Por Nacho Fittipaldi
Yo fui a una escuela que tenia por nombre San Francisco de Asís. Era de orientación católica y allí, a mis hermanos y a mí, nos enseñaron desde los 4 a los 18 años que Dios era bueno y hacía el bien. Cuando repetí sexto grado comprendí la vida de una manera cruda. No alcanzaba con ser bueno, había que estudiar. Pero de él seguían dependiendo la vida y la muerte. Con la locura de mi hermano Andrés, la traumática muerte de mi abuela Lucy y otras tragedias, comprendí que todo aquello era muy relativo, tanto más de lo que mi corazón podía tolerar. Con la muerte de Néstor creí que la suerte de un país estaba en juego, y, aun cuando me equivocaba, todo aquello seguía dependiendo de Dios. La incomprensión me poseyó, y lloré tanto.
Las hienas urbanas pululan no sólo en las redacciones de diarios, están por ahí riendo y comentando por lo bajo el Cáncer de Cristina. Se animan a festejar. Se esconden de las luces de las sirenas de los patrulleros que se propagan sobre los mármoles de los edificios públicos. A mí todo esto me da sinsabor, me sabe a injusticia y más que nada mucha incomprensión. También tengo miedo. Miedo de que esta instancia de la vida nos arroje un muerto más. Miedo de que perdamos. Miedo a la endeblez del proceso. Entonces tiemblo y los ojos se me achinan e inundan, rojísimos, como cuando Néstor se fue, de lágrimas.

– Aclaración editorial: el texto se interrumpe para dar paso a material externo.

(* ===== verification/GC.v ===== *)
(** The driver of the collections and allocation: vm/gc.cpp, vm/allot.hpp, and
    the parts of vm/full_collector.cpp, vm/aging_collector.cpp and
    vm/compaction.cpp that choose what to do next.

    A collection that runs out of room throws [must_start_gc_again]; the
    driver then tries a collection of more generations.  The state of the
    driver is the operation under way ([current_gc->op]).

    Gc events (timers and counters) are not modelled.  The operating system's
    part in growing the heap is the class [os_memory]. *)

From S2P Require Import Prelude.
From S2P Require Import Layouts.
From S2P Require Import MarkBits.
From S2P Require Import Memory.
From S2P Require Import Bytes.
From S2P Require Import Effects.
From S2P Require Import FreeList.
From S2P Require Import ObjectStartMap.
From S2P Require Import Spaces.
From S2P Require Import DataHeap.
From S2P Require Import Objects.
From S2P Require Import CodeBlocks.
From S2P Require Import Relocation.
From S2P Require Import Callbacks.
From S2P Require Import SlotVisitor.
From S2P Require Import Collectors.
From S2P Require Import Compaction.
From S2P Require Import Frames.
Local Open Scope cell_scope.

(** * State *)

(** src/vm/gc.hpp:6-13 [gc_op] *)
Inductive gc_op :=
  | COLLECT_NURSERY_OP
  | COLLECT_AGING_OP
  | COLLECT_TO_TENURED_OP
  | COLLECT_FULL_OP
  | COLLECT_COMPACT_OP
  | COLLECT_GROWING_DATA_HEAP_OP.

Yo me pregunto hasta cuando podrás aguantar Cristina, y me gustaría preguntártelo cara a cara, mientras te miro a los ojos. Imagino que tu mirada sería algo esquiva al principio, buscarías un punto fijo en el piso de tu despacho y en decimas de segundos te restablecerías y enseguida me dirías <<Quedate tranquilo que yo estoy bien, Ignacio>>. (No imagino la palabra Nacho saliendo de tus labios) Yo no te creería nada pero también sabría que no sería sensato que justamente yo te presione. Pienso que inexplicablemente te quiero, siento eso, que te quiero y además me emocionas irremediablemente. Yo quiero ser tu hijo para abrazarte con mis súper brazos, acunarte diez segunditos en ese espacio que se forma entre mi pecho y mi hombro y decirte al oído: ¡¡Fuerza mamá!! Después ingresaría Oscar Parrilli, y vos seguíras con tus obligaciones como si tal cosa.